A autônoma Marcilene Santos, de 38 anos, moradora do centro de Manaus – uma das áreas mais afetadas – teve de conviver com a enchente por não ter para onde ir. "A água subiu muito rápido, o que deu para salvar a gente salvou. Mas a situação ficou precária, perdi duas máquinas de lavar, fogão, geladeira, minha cama e as duas camas boxes em que minhas filhas dormiam. Prejuízo total", disse ela, solteira e mãe de três meninas, de 18, 16 e 9 anos. "Não temos nem onde dormir direito porque a estrutura da cama não suportou o volume da água e se desfez toda."
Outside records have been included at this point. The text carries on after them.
(** The view of a game reads the players of the game, their buy-ins, the
    pending buy-ins of the game and the votes on these. *)
Lemma view_unchanged db db' gameId :
  filter (fun p => Player.game_id p =? gameId) (players db')
  = filter (fun p => Player.game_id p =? gameId) (players db) ->
  (forall p, Player.game_id p = gameId ->
     filter (player_buyin_on p) (buyins db')
     = filter (player_buyin_on p) (buyins db)) ->
  filter (is_pending_in gameId) (buyins db')
  = filter (is_pending_in gameId) (buyins db) ->
  (forall b, In b (buyins db) -> is_pending_in gameId b = true ->
     filter (fun a => Approval.buyin_id a =? Buyin.id b) (approvals db')
     = filter (fun a => Approval.buyin_id a =? Buyin.id b) (approvals db)) ->
  composeGameState db' gameId = composeGameState db gameId.
Proof.
  intros Hp Hb Hq Hv. unfold composeGameState. f_equal.
  - unfold playersData. cbv zeta.
    assert (E : players_joined db' gameId = players_joined db gameId).
    { rewrite !players_joined_selected, Hp.
      apply left_join_right_ext. intros p Hin.
      apply filter_In in Hin. destruct Hin as (_ & Hg).
      apply Z.eqb_eq in Hg. now apply Hb. }
    now rewrite E.
  - unfold pendingData. cbv zeta.
    assert (E : pending_joined db' gameId = pending_joined db gameId).
    { rewrite !pending_joined_selected, Hq.
      rewrite (left_join_right_ext _ _ (approvals db) (approvals db')).
      2:{ intros b Hin. apply filter_In in Hin. destruct Hin as (Hin & Hc).
          now apply Hv. }
      apply left_join_right_ext. intros [b oa] Hin.
      apply left_join_fst in Hin. apply filter_In in Hin.
      destruct Hin as (_ & Hc). apply is_pending_in_spec in Hc.
      destruct Hc as (Hg & _). cbn [fst].
      transitivity
        (filter (fun p => String.eqb (Player.user_id p) (Buyin.user_id b))
           (filter (fun p => Player.game_id p =? gameId) (players db'))).
      - rewrite filter_filter, Hg. reflexivity.
      - rewrite Hp, filter_filter, Hg. reflexivity. }
    now rewrite E.
Qed.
Pelo menos 14 escolas em oito municípios estão interditadas e mais de 17 mil famílias tiveram a produção agrícola afetada, o que afeta na oferta de alimento às comunidades ribeirinhas e também a Manaus.

 

Covid. Outro desafio além da enchente, a crise sanitária pela covid mostra sinais de diminuição. O Amazonas não registrou nenhuma morte pelo coronavírus na terça-feira, dia 6, segundo dados do governo do Estado. Mesmo após essa marca simbólica, especialistas alertam que os registros diários de casos da doença estacionaram em patamares elevados, o que exige cautela e prevenção ante o risco de possíveis mutações.

Enquanto o trágico auge de 14 de janeiro apontava 176 óbitos e 258 hospitalizações em 24 horas, além dos mais de 5 mil casos só no dia 17 daquele mês, as mortes diárias pelo novo coronavírus no Amazonas se mantiveram abaixo de dez por dia desde o fim de março e inferiores a cinco desde junho, com oscilações de internações pela doença entre 14 e 36 por dia a partir de meados de abril. Os dados são do boletim epidemiológico da Fundação de Vigilância em Saúde do Amazonas (FVS).

No Serviço de Pronto Atendimento (SPA) do bairro Alvorada, zona oeste de Manaus, o número de pacientes internados voltou ao patamar pré-pandemia, de acordo com um trabalhador do local. Durante o caos da segunda onda, a unidade chegou a registrar 12 mortes em uma só noite. Já o atendimento de alta complexidade ficou restrito a somente dois hospitais. São 339 UTIS exclusivamente para covid disponíveis nas redes pública (265) e privada (74), com 62% dos leitos ocupados até terça-feira.

 

Enchente

"A águia subiu rápido, perdi máquinas de lavar, fogão, geladeira. Não temos onde dormir direito porque a cama não suportou a água."